I disagree completely with this statement.

To the OP, ATG squats, parallel squats, and half squats all have their place in the yearly plan for the power-seeking athlete. What will make you dangerous is understanding their logical programming and placement in the training calendar.

Half sqauts much like lockout training for the bench have their place for sure. You don’t see nearly the kind of focus and attention paid to the top half of the squat as you do the top half of the bench.
A lot of that has to do with the gear PLers wear.
Since the OP asked about athletic performance I would have to say sure there is absolutely a carry over with half squats.

[quote]saps wrote:
Half sqauts much like lockout training for the bench have their place for sure. You don’t see nearly the kind of focus and attention paid to the top half of the squat as you do the top half of the bench.
A lot of that has to do with the gear PLers wear.
Since the OP asked about athletic performance I would have to say sure there is absolutely a carry over with half squats.[/quote]

Tons of attention is payed to the top half of the squat… Bands and chains.

Sure bands and chains are used with the bench too. Whereas the half squat is more like a 3 board press. I know personally I’ve done dozens of sets of 3 board in the past 6 months, absolutely zero half squats per se though.

My track coaches made us do them for a while. I find they can be beneficial, but they kill my knees. So I dont do them anymore. If you knees can take it then go for it - but its not certainly no replacement for ATG

Well, the main reason I like them is because they overload the main explosive phase of the squat. Maybe half squats with bands as an alternative?

What kind of athlete are you?

[quote]Affliction wrote:
What kind of athlete are you?[/quote]

a doubter between american football, basketball and shotput. I train for mainly the vertical jump and a big squat. My vertical is not that bad, my squat is horrible.

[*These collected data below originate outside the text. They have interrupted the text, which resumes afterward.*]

(* ===== verification/SharedService.v ===== *)
(** The publication of guides ([SharedGuideService], src/app/sharing/service.py)
    as programs of [SharedEffects].

    [prepare] is [_prepare_draft], which reads the trip's confirmed version and
    builds the retrieval text; the ids are the results of [uuid4()], and
    [worker_id] is [_sync_worker_id()].  The metrics around a publication change
    nothing and are left out. *)

From S2P Require Import Prelude PyData TripSchema SharedGuides SharedStore SharedLifecycle SharedStoreProofs SharedEffects SharedWorker SharedClaims SharedWorkerRuns.
From Stdlib Require Import ZArith QArith Lia String.
From stdpp Require Import base tactics option list gmap strings.

Open Scope string_scope.
Open Scope Z_scope.

Record ServiceConfig := mkServiceConfig {
  sv_write_enabled : bool; sv_lease_seconds : Q; sv_max_attempts : Z;
  sv_retry_base_seconds : Q; sv_retry_max_seconds : Q
}.

Definition unavailable : exn := StoreExn (SharedGuideUnavailableError "shared guide indexing is temporarily unavailable").

Section Service.
Context (cfg : ServiceConfig) (worker_id : string).

(** [_require_write_enabled] and [_require_user] *)
Definition require_write_enabled : result exn unit :=
  if sv_write_enabled cfg then Ok tt
  else Err (StoreExn (SharedGuideUnavailableError "shared guide writes are unavailable")).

I think it’s a good point made by getfast24 that half squats can (not necessarily, but can) place additional stress on the knees.

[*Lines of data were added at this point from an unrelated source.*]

Lemma keeps_original st (p : gmap string TripDraft → Prop) :
  keeps (λ w, p (drafts w)) (ensure_original_version st) (λ v w, p (drafts w) ∧ confirmed_is (st_session_id st) v w).
Proof.
  assert (Hp : stable (λ w, p (drafts w))) by (intros w n _ Hw; exact Hw).
  unfold ensure_original_version. eapply bind_keeps; [by apply keeps_load_confirmed|]. intros [v|].
  { apply ret_keeps. done. }
  set (P := λ w : DraftWorld, p (drafts w) ∧ ∀ i u, history w !! i = Some u → tv_session_id u ≠ st_session_id st).
  assert (HP : stable P) by (intros w n _ Hw; exact Hw).
  change (keeps _ _ _) with (keeps P (match fa_trip_plan (st_facts st) with
    | None => raise (DraftConflictError "当前会话没有可编辑行程")
    | Some _ =>
        '(plan, evaluation) ← evaluation_from_state st;
          id ← new_uuid; confirmed_at ← utc_now; created_at ← utc_now;
          let v := mkVersion id (st_session_id st) 1 version_confirmed source_original None plan evaluation
                     created_at (Some confirmed_at) in
          _ ← store_version v; mret v
    end) (λ v w, p (drafts w) ∧ confirmed_is (st_session_id st) v w)).
  destruct (fa_trip_plan _); [|apply keeps_raise].
  eapply bind_keeps; [apply keeps_quiet; [done|auto with quiet]|]. intros [plan evaluation].
  eapply bind_keeps; [by apply keeps_new_uuid|]. intros id. cbn beta.
  assert (HQ : stable (λ w, P w ∧ issued id w ∧ history w !! id = None ∧ drafts w !! id = None)).
  { apply stable_and; [done|]. apply stable_and; [apply stable_issued|]. intros w n _ Hw. exact Hw. }
  eapply bind_keeps; [by apply keeps_now|]. intros confirmed_at.
  eapply bind_keeps; [by apply keeps_now|]. intros created_at. cbv zeta.
  eapply bind_keeps; [|intros a; apply ret_keeps; exact (λ _ Hw, Hw)].
  apply keeps_store_version; [done|]. intros w Hok ((Hd & Hnone) & Hissued & Hnew & _). split.
  - split; [done|]. split; [done|]. cbn. split; [lia|]. split; [intros i u Hu Hs; by destruct (Hnone i u Hu)|].
    right. split; [done|]. intros i u Hu. by apply (Hnone i u).
  - split; [exact Hd|]. split; [|done]. rewrite history_add. apply lookup_insert_eq.
Qed.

I think they’re valuable to use every couple of months or so depending on your sport and weaknesses, but I think it’s generally a good idea to use as low a squat as you can safely perform to get maximum muscle and nervous system stimulation with minimal weight on your back. You’ll probably feel better in the long run.

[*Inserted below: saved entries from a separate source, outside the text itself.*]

(* ===== verification/TripDraftClaims.v ===== *)
(** What the draft service promises, over either backend and for any
    sequence of calls: versions are never rewritten, confirmation is a
    compare-and-swap on the number of the confirmed version, and only the
    changed legs are asked for again.

    The calls of a sequence follow one another; the last part shows what
    failures in the middle of a call and calls that interleave can do. *)

From S2P Require Import Prelude PyData TripSchema AmapModels PlanReports TaskTables OrderedDict ToolModels PlanRoutes AgentState Acceptance Convergence AgentDecision AgentAnalysis AgentDemo TripVersions TripHistory SessionStore TripDrafts TripDraftProofs.
From Stdlib Require Import ZArith QArith Lia String.
From stdpp Require Import base tactics option list gmap strings.

Open Scope string_scope.
Open Scope Z_scope.

(** ** The claims *)

Section Claims.
Context `{DraftEnv} `{HashEnv} `{PydanticModels} `{PlanningServices}.



End Claims.

(** ** A closed world *)

(** Identifiers: [n] marks. *)
Fixpoint tally (n : nat) : string := match n with O => "u" | S n => "u" ++ tally n end.

Lemma tally_inj i j : tally i = tally j → i = j.
Proof.
  revert j. induction i as [|i IH]; intros [|j]; [done|..].
  - cbn. destruct j; done.
  - cbn. destruct i; done.
  - intros [= E]. f_equal. by apply IH.
Qed.

(** [fault]: what the store access of a question raises. *)
Definition draft_env (fault : nat → option exn) (answers : bool) : DraftEnv :=
  {| de_uuid := tally; de_utc := fun n => Z.of_nat n * 1000;
     de_estimate_routes := fun _ j =>
       if answers then demo_answer "estimate_routes" j
       else mkActionResult "estimate_routes" false None (Some "timeout") (Some TIMEOUT) true 0 0 None None None;
     de_fault := fault |}.

Definition good_env : DraftEnv := draft_env (fun _ => None) true.

(** One session, delivered, without versions. *)
Definition draft_world : DraftWorld :=
  mkDraftWorld (mkAppDb {["s1" := row_of_state None settled_state]} (mkDb ∅ [] 0) (mkVersionDb ∅ ∅) ∅) 0.

Lemma draft_world_ok (E : DraftEnv) : history_ok draft_world.
Proof.
  split; try done.
  - by intros i [[? ?]|[? ?]].
  - intros sid r s. cbn. intros [<- <-]%lookup_singleton_Some [= <-]. done.
Qed.

(** [sample_plan] with a hotel and a second sight. *)
Definition edit_trip (base : option Z) (plan : TripPlan) : DraftCall := CreateDraft "s1" (mkDraftCreate base plan).

Notation demo_calls env b cs w := (@run_calls env demo_hash demo_models (demo_services []) b cs w).
Notation demo_confirm env b did w := (@confirm_on env demo_hash demo_models b "s1" did w).

(** The versions and drafts with their statuses. *)
Definition version_table (w : DraftWorld) : list (string * Z * VersionStatus) :=
  map (fun kv => (kv.1, tv_version_number kv.2, tv_status kv.2)) (map_to_list (history w)).
Definition draft_table (w : DraftWorld) : list (string * Z * DraftStatus) :=
  map (fun kv => (kv.1, dr_base_version kv.2, dr_status kv.2)) (map_to_list (drafts w)).

(** The first edit creates the original version and a draft over it. *)
Definition first_draft : string := tally 7.
Definition edited_world (b : Backend) : DraftWorld := demo_calls good_env b [edit_trip None sample_trip] draft_world.
Definition evaluated_world (b : Backend) : DraftWorld :=
  demo_calls good_env b [EvaluateDraft "s1" first_draft] (edited_world b).

Example edits_and_evaluates b :
  version_table (evaluated_world b) = [(tally 17, 2, version_candidate); (tally 3, 1, version_confirmed)]
  ∧ draft_table (evaluated_world b) = [(first_draft, 1, draft_evaluated)].
Proof. destruct b; vm_compute; split; reflexivity. Qed.

Definition confirmed_world (b : Backend) : DraftWorld :=
  demo_calls good_env b [EvaluateDraft "s1" first_draft; ConfirmDraft "s1" first_draft] (edited_world b).



(** Another second sight: the departure from the hotel is kept, the other two
    legs are asked for. *)
Definition moved_trip : TripPlan :=
  let sight (n id : string) := mkAttraction n "a" (mkLocation 116 39) 60 "d" None None None (Some id) None 0 in
  mkTripPlan "北京" "2025-06-01" "2025-06-01"
    [mkDayPlan "2025-06-01" 0 "" "地铁" "" (Some (mkHotel "如家" "" (Some (mkLocation 116 40)) "" "" "" "" 300))
       [sight "故宫" "B1"; sight "景山" "B3"] []] [] "" None.

(** The route of the departure as the provider answered it. *)
Definition departure_route : RouteEstimate :=
  mkRouteEstimate 0 0 hotel_departure "2025-06-01" "如家" "故宫" transit true (Some 9000) (Some 1800) None None false.

Definition trip_version (routes : list RouteEstimate) : TripPlanVersion :=
  let e := mkVersionEvaluation (mkRouteResult "h" 3 3 0 0 [] routes)
             (mkRouteQuality "h" 0 0 0 0 0 0 0 0 100 false []) (mkScheduleQuality "h" 1 0 0 0 30 0 95 false [])
             (mkCommuteReport "h" 0 0 0 0 false [] []) (mkConstraintReport "h" 0 0 0 0 100 true false [] [])
             (from_issues [] 7) (Acceptance.evaluate settled_state (from_issues [] 7)) in
  mkVersion "v1" "s1" 1 version_confirmed source_original None sample_trip e 0 (Some 0).

Definition moved_routes (routes : list RouteEstimate) : result exn (RouteEstimateResult * TripPlanDiff) * DraftWorld :=
  @incremental_routes good_env demo_hash demo_models settled_state (trip_version routes) moved_trip
    (diff_plans sample_trip moved_trip) draft_world.


(** ** Failures in the middle and calls that interleave *)

Definition outcome {A} (r : result exn A * DraftWorld) : option exn := match r.1 with Err e => Some e | Ok _ => None end.
Definition fault_at (k : nat) : DraftEnv :=
  draft_env (fun n => if Nat.eqb n k then Some (StoreUnavailable "connection lost") else None) true.

Notation stale := (DraftConflictError "草稿基线已过期，请重新创建草稿") (only parsing).

(** The store fails between the confirmation of the version and the save of
    the session: version 2 is confirmed, the session still has the old plan,
    the draft is not confirmed and can no longer be. *)
Theorem interrupted_confirmation_stays b :
  let '(r, w) := demo_confirm (fault_at 31) b first_draft (evaluated_world b) in
  r = Err (StoreUnavailable "connection lost")
  ∧ version_table w = [(tally 17, 2, version_confirmed); (tally 3, 1, version_superseded)]
  ∧ draft_table w = [(first_draft, 1, draft_evaluated)]
  ∧ ad_sessions (wo_db w) = ad_sessions (wo_db draft_world)
  ∧ outcome (demo_confirm good_env b first_draft w) = Some stale.
Proof. destruct b; vm_compute; repeat split. Qed.

(** A second evaluation withdraws the candidate of the first before it asks
    for routes; when that fails the draft still counts as evaluated, and its
    confirmation brings the withdrawn version back. *)
Theorem withdrawn_candidate_confirmed b :
  let w := demo_calls (draft_env (fun _ => None) false) b [EvaluateDraft "s1" first_draft] (evaluated_world b) in
  version_table w = [(tally 17, 2, version_superseded); (tally 3, 1, version_confirmed)]
  ∧ draft_table w = [(first_draft, 1, draft_evaluated)]
  ∧ version_table (demo_calls good_env b [ConfirmDraft "s1" first_draft] w)
    = [(tally 17, 2, version_confirmed); (tally 3, 1, version_superseded)].
Proof. destruct b; vm_compute; repeat split. Qed.

(** Two drafts over version 1, both evaluated. *)
Definition second_draft : string := tally 25.
Definition contended_world (b : Backend) : DraftWorld :=
  demo_calls good_env b [edit_trip None moved_trip; EvaluateDraft "s1" second_draft] (evaluated_world b).

(** Two confirmations that both check before either writes. *)
Definition race (b : Backend) (first second : string) : Svc (Z * Z) :=
  let _ := good_env in let _ := demo_hash in let _ := demo_models in
  let _ := versions_on b in let _ := sessions_on b in
  '(st1, d1, v1) ← confirmable "s1" first;
  '(st2, d2, v2) ← confirmable "s1" second;
  r1 ← apply_confirmation st1 d1 v1;
  r2 ← apply_confirmation st2 d2 v2;
  mret (tv_version_number r1.2, tv_version_number r2.2).

(** Nothing orders the checks of one confirmation and the writes of another:
    both succeed though both drafts are based on version 1, and the confirmed
    version goes back from 3 to 2. *)
Theorem racing_confirmations b :
  let '(r, w) := race b (second_draft) first_draft (contended_world b) in
  r = Ok (3, 2)
  ∧ draft_table w = [(second_draft, 1, draft_confirmed); (first_draft, 1, draft_confirmed)]
  ∧ version_table w
    = [(tally 35, 3, version_superseded); (tally 17, 2, version_confirmed); (tally 3, 1, version_superseded)].
Proof. destruct b; vm_compute; repeat split. Qed.

(** An old route that the provider did not give is kept as well: the leg is
    not asked for again, and the failed legs do not count it. *)
Theorem missing_route_is_kept :
  let missing := mkRouteEstimate 0 0 hotel_departure "2025-06-01" "如家" "故宫" transit false None None
                   (Some "ROUTE_RESULT_MISSING") (Some "路线供应商未返回该分段") false in
  match (moved_routes [missing]).1 with
  | Ok (r, diff) =>
      map re_available (rr_routes r) = [false; false; false] ∧ rr_failed_legs r = 2
      ∧ df_reused_route_legs diff = 1
  | Err _ => False
  end.
Proof. vm_compute. repeat split. Qed.

(** A number that another version of the session has: SQLite refuses the new
    version, MySQL writes it over the row of the other one, which is lost. *)
Theorem taken_number_overwrites v db i r :
  columns_ok db → versions_of db !! tv_version_id v = None →
  number_owner (tv_version_id v) (tv_session_id v) (tv_version_number v) db = Some (i, r) →
  SqliteVersions.save_version v db = Err IntegrityError
  ∧ i ≠ tv_version_id v ∧ versions_of db !! i = Some (vw_version_json r)
  ∧ ∃ db', MysqlVersions.save_version v db = Ok db'
      ∧ versions_of db' !! i = Some v ∧ versions_of db' !! tv_version_id v = None.
Proof.
  intros Hc Hnew Hown.
  assert (Hrow : vd_versions db !! tv_version_id v = None).
  { unfold versions_of in Hnew. rewrite lookup_fmap in Hnew. by apply fmap_None in Hnew. }
  assert (Hi : i ≠ tv_version_id v ∧ vd_versions db !! i = Some r).
  { unfold number_owner in Hown. apply find_some in Hown as [Hin Hk]. cbn in Hk.
    apply andb_prop in Hk as [Hk _]. destruct (String.eqb_spec i (tv_version_id v)) as [|Hne]; [done|].
    split; [done|]. apply list_elem_of_In in Hin. unfold session_rows in Hin.
    apply list_elem_of_filter in Hin as [_ Hin]. by apply elem_of_map_to_list in Hin. }
  destruct Hi as [Hne Hr]. unfold SqliteVersions.save_version, MysqlVersions.save_version. rewrite Hrow, Hown.
  split; [done|]. split; [done|]. split; [unfold versions_of; by rewrite lookup_fmap, Hr|].
  eexists. split; [done|]. unfold versions_of, set_version_row. cbn [vd_versions].
  split; [by rewrite lookup_fmap, lookup_insert_eq|]. by rewrite lookup_fmap, lookup_insert_ne, Hrow.
Qed.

Here’s a hint: full squats in GPP, parallel squats as the competitive period nears, half squats in late-SPP or for peaking.

There is more than one way to skin a cat, as we all know. But, again, the most important part of this whole thing is understanding how all the pieces fit together and organizing your training logically and progressively. There comes a point in an athlete’s development where block periodization becomes far more effective than the alternatives.

[quote]saps wrote:
Sure bands and chains are used with the bench too. Whereas the half squat is more like a 3 board press. I know personally I’ve done dozens of sets of 3 board in the past 6 months, absolutely zero half squats per se though.[/quote]

Almost no one sticks in the 1/4th squat positon. However, allot of people stick at lockout on bench.

I could see if people got stuck in the top of the squat how they might do high box squats like that… But those people are few and far inbetween.

Do everything.

IMO, ass to the floor with a pause

minimise weight used, maximise glute recruitment and bang for your bucks

New here. I think the half squat should be a very small part of a soccer players(other athletes also) training regimen if at all. First, with the exception of the squat,bench,deadlift in powerlifting and the snatch, clean & jerk in Olympic Weightlifting no resistance training exercise is sport specific. All weight training really is, is G.P.P. or general physical preparation for sport.

It prepares the athlete for their particular endeavor. Second, one has to weigh the risks and benefits when incoporating the half squat. Is the compressive stress on the spine due to substantially increased loading worth the potential benefits…if there are any benefits at all?

Is having a bigger half squat going to increase rate of force production, ability to decelerate,accelerate and change direction? All which are important components among others in complete athletic development.